The orchestration choices that need to be revisited after migration:

  • Prompt verbosity: trim outputs aggressively, set explicit output budgets per task type.
  • Cache discipline: add explicit caching primitives, measure hit rate, fix invalidation.
  • Tier routing: segment workloads by latency tolerance, default async work to standard tier.
  • Batching architecture: introduce async queues where they weren't justified before.
  • Escalation policy: the previous architecture probably had no escalation because everything ran on the same frontier model. Composer 2.5 + frontier escalation for the hard steps is now the right architecture.
  • Observability: instrument per-task cost the way you instrument per-task latency.

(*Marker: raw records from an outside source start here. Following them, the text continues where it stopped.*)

(** What the screens are told. *)
Inductive saver_call := CallDPMSSet (level : Z) | CallResetOsBuffers | CallSaveScreensOn.

(** The power management and screen saver settings (Xext/dpms.c,
    dix/globals.c), in milliseconds; 0 is never. *)
Record saver := MkSaver {
  DPMSPowerLevel : Z; DPMSEnabled : bool;
  DPMSStandbyTime : Z; DPMSSuspendTime : Z; DPMSOffTime : Z;
  ScreenSaverTime : Z; ScreenSaverInterval : Z; screenSaverSuspended : bool;
  saver_calls : list saver_call }.

(** The level is recorded, whatever the screens make of it. *)
Definition DPMSSet (level : Z) (s : saver) : saver :=
  MkSaver level (DPMSEnabled s) (DPMSStandbyTime s) (DPMSSuspendTime s) (DPMSOffTime s)
    (ScreenSaverTime s) (ScreenSaverInterval s) (screenSaverSuspended s)
    (saver_calls s ++ [CallDPMSSet level]).
Definition saver_call_all (l : list saver_call) (s : saver) : saver :=
  MkSaver (DPMSPowerLevel s) (DPMSEnabled s) (DPMSStandbyTime s) (DPMSSuspendTime s)
    (DPMSOffTime s) (ScreenSaverTime s) (ScreenSaverInterval s) (screenSaverSuspended s)
    (saver_calls s ++ l).

(** The macro's subtraction and comparison are unsigned.
    [os/WaitFor.c: DPMS_CHECK_MODE 377-379] *)
Definition DPMS_CHECK_MODE (timeout mode time : Z) (s : saver) : saver :=
  if (0 <? time) && (DPMSPowerLevel s <? mode) && (time <=? u32 timeout) then DPMSSet mode s else s.

(** [os/WaitFor.c: DPMS_CHECK_TIMEOUT 381-383] *)
Definition DPMS_CHECK_TIMEOUT (timeout time : Z) (otherwise : Z) : Z :=
  if (0 <? time) && (0 <? u32 (time - timeout)) then u32 (time - timeout) else otherwise.

(** [os/WaitFor.c: NextDPMSTimeout] *)
Definition NextDPMSTimeout (s : saver) (timeout : Z) : Z :=
  let off := DPMS_CHECK_TIMEOUT timeout (DPMSOffTime s) 0 in
  let suspend := DPMS_CHECK_TIMEOUT timeout (DPMSSuspendTime s) off in
  let standby := DPMS_CHECK_TIMEOUT timeout (DPMSStandbyTime s) suspend in
  if DPMSPowerLevel s =? DPMSModeOn then standby
  else if DPMSPowerLevel s =? DPMSModeStandby then suspend
  else if DPMSPowerLevel s =? DPMSModeSuspend then off
  else 0.

Section Saver.
(** Build options. *)
Context (DPMSExtension SCREENSAVER : bool).

(** The levels whose time has come are set, the lowest power first. *)
Definition dpms_levels (timeout : Z) (s : saver) : saver :=
  DPMS_CHECK_MODE timeout DPMSModeStandby (DPMSStandbyTime s)
    (DPMS_CHECK_MODE timeout DPMSModeSuspend (DPMSSuspendTime s)
       (DPMS_CHECK_MODE timeout DPMSModeOff (DPMSOffTime s) s)).

(** The delay to the next call, and the settings.
    [os/WaitFor.c: ScreenSaverTimeoutExpire] *)
Definition ScreenSaverTimeoutExpire (now last_event : Z) (s : saver) : Z * saver :=
  let timeout := i32 (now - last_event) in
  let '(nextTimeout, s) :=
    if DPMSExtension && DPMSEnabled s then
      let s := dpms_levels timeout s in (NextDPMSTimeout s timeout, s)
    else (0, s) in
  if DPMSExtension && negb (DPMSPowerLevel s =? DPMSModeOn) then (nextTimeout, s)
  else if ScreenSaverTime s =? 0 then (nextTimeout, s)
  else if u32 timeout <? ScreenSaverTime s then
    let rest := u32 (ScreenSaverTime s - timeout) in
    (if 0 <? nextTimeout then Z.min rest nextTimeout else rest, s)
  else
    let s := saver_call_all [CallResetOsBuffers; CallSaveScreensOn] s in
    (if 0 <? ScreenSaverInterval s then
       if 0 <? nextTimeout then Z.min (ScreenSaverInterval s) nextTimeout else ScreenSaverInterval s
     else nextTimeout, s).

Without these changes, the migration captures the easy savings (the per-token cost delta) and leaves the structural savings (the orchestration improvements) on the table. With them, the 10× headline becomes the real number.

What's Not Changed

The unchanging caveats:

  • Capability still matters. Cost optimisation that drops your task success rate by 30% to save 30% is a bad trade. Track success rate alongside cost-per-task; don't optimise one without the other.
  • Output-budget caps can backfire. Setting too-aggressive output budgets on tasks that genuinely need more output produces truncated, lower-quality results. Tune per task type with evals, not by guess.
  • Multi-provider risk still applies. A cost-engineered Composer 2.5 deployment is still a single-vendor bet. Keep your routing layer ready to fall back. The self-hosted-vs-API methodology I've written about for the broader cost-analysis framing still applies.
  • Vendor pricing isn't static. Composer 2.5's pricing was set at launch; it will move. Build your cost model as a function of current prices and re-validate quarterly.

The Expert's Take

The Composer 2.5 era is the first one where cost-engineering matters at the production-engineering level rather than the procurement level. Previously, "cost optimisation" was mostly a negotiation problem — get the vendor down on per-million prices, commit to volume, eat the difference. The per-token margins were big enough that prompt and orchestration choices barely moved the bill.

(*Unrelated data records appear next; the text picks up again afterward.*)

(** [os/io.c: InsertFakeRequest] *)
Definition InsertFakeRequest (al : allocator) st c (data : list Z) (count : Z)
  : outcome (bool * io_state W) :=
  oc <-? oscomm st !! c;
  st <-- NextAvailableInput st c;
  match get_input al st (input oc) with
  | None => Ret (false, st)
  | Some (oci, st) =>
      let oci := oci <| bufptr ::= fun p => p + lenLastReq oci |> <| lenLastReq := 0 |> in
      '(ok, oci) <-- insert_data al oci data count;
      let st := set_input st c (Some oci) in
      if negb ok then Ret (false, st)
      else
        cl <-? clients st !! c;
        let gotnow := bufcnt oci - bufptr oci in
        if gotnow >=? sizeof_xReq then
          len <-? get_req_len cl oci;
          Ret (true, if gotnow >=? Z.shiftl len 2 then mark_client_ready st c
                     else YieldControlNoInput st c)
        else Ret (true, YieldControlNoInput st c)
  end.

(** The bytes of a word as the client sends them. *)
Definition word32 (cl : ClientRec) (x : Z) : list cell := Some <$> le32 (swapl (cl_swapped cl) x).

(** [os/io.c: ResetCurrentRequest] *)
Definition ResetCurrentRequest st c : outcome (io_state W) :=
  match oscomm st !! c with
  | None => Ret st
  | Some oc =>
      oci <-? input oc;
      cl <-? clients st !! c;
      let st := if bool_decide (AvailableInput st = Some c) then st <| AvailableInput := None |> else st in
      let oci := oci <| lenLastReq := 0 |> in
      let gotnow := bufcnt oci - bufptr oci in
      if gotnow <? sizeof_xReq then Ret (YieldControlNoInput (set_input st c (Some oci)) c)
      else
        needed <-? get_req_len cl oci;
        oci <-? (if (needed =? 0) && big_requests cl then
                   b ← mem_move (buffer oci) (bufptr oci - 4) (bufptr oci) sizeof_xReq;
                   Some (oci <| bufptr ::= fun p => p - 4 |>
                             <| buffer := blit b (Z.to_nat (bufptr oci)) (word32 cl (req_len cl)) |>)
                 else Some oci);
        let st := set_input st c (Some oci) in
        Ret (if gotnow >=? Z.shiftl needed 2 then
               YieldControl (if listen_to_client st c oc then mark_client_ready st c else st)
             else YieldControlNoInput st c)
  end.

(** ** Output *)

(** [os/connection.c: CloseDownFileDescriptor] *)
Definition CloseDownFileDescriptor st c : io_state W :=
  match oscomm st !! c with
  | Some oc =>
      if trans_conn oc
      then on_comm st c (fun oc => oc <| trans_conn := false |>) <| world ::= trans_close c |>
      else st
  | None => st
  end.

(** [os/io.c: AbortClient] *)
Definition AbortClient st c : io_state W :=
  match oscomm st !! c with
  | Some oc => if trans_conn oc then mark_client_ready (CloseDownFileDescriptor st c) c else st
  | None => st
  end.

(** [os/io.c: AllocateOutputBuffer] *)
Definition AllocateOutputBuffer (al : allocator) : option ConnectionOutput :=
  if negb (al 0%nat 24) then None
  else if negb (al 1%nat BUFSIZE) then None
  else Some (MkCO (replicate (Z.to_nat BUFSIZE) (Some 0)) BUFSIZE 0).

(** [os/io.c: OutputEnsureBuffer] *)
Definition OutputEnsureBuffer (al : allocator) st c : bool * io_state W :=
  match oscomm st !! c ≫= output with
  | Some _ => (true, st)
  | None =>
      match FreeOutputs st with
      | oco :: l => (true, set_output (st <| FreeOutputs := l |>) c (Some oco))
      | [] =>
          match AllocateOutputBuffer al with
          | Some oco => (true, set_output st c (Some oco))
          | None => (false, dixMarkClientException (AbortClient st c) c)
          end
      end
  end.

(** The exit [abortClient].  [os/io.c: FlushClient 988-992] *)
Definition flush_abort st c oco : Z * io_state W :=
  (-1, set_output (dixMarkClientException (AbortClient st c) c) c (Some (oco <| count := 0 |>))).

Today the per-token costs are low enough that small orchestration changes — a 30% drop in average output length, a cache-hit rate going from 30% to 90%, a workload moving from fast tier to standard — can move the bill by an order of magnitude in either direction. Cost engineering is now a real production-engineering competency, and the teams that build it earlier capture compounding advantages over the teams that don't.

The right investment over the next quarter is not "switch to Composer 2.5 and check the bill." It is "build the observability, the cache discipline, the tier-routing logic, and the orchestration changes that turn the 10× headline into the real number." The teams that do this capture the savings. The teams that don't will discover at month-end that their bills dropped by half when they expected them to drop by 90%, and they will not understand why.

The work is unglamorous. So is the cost line of any senior engineering organisation. Both correlate.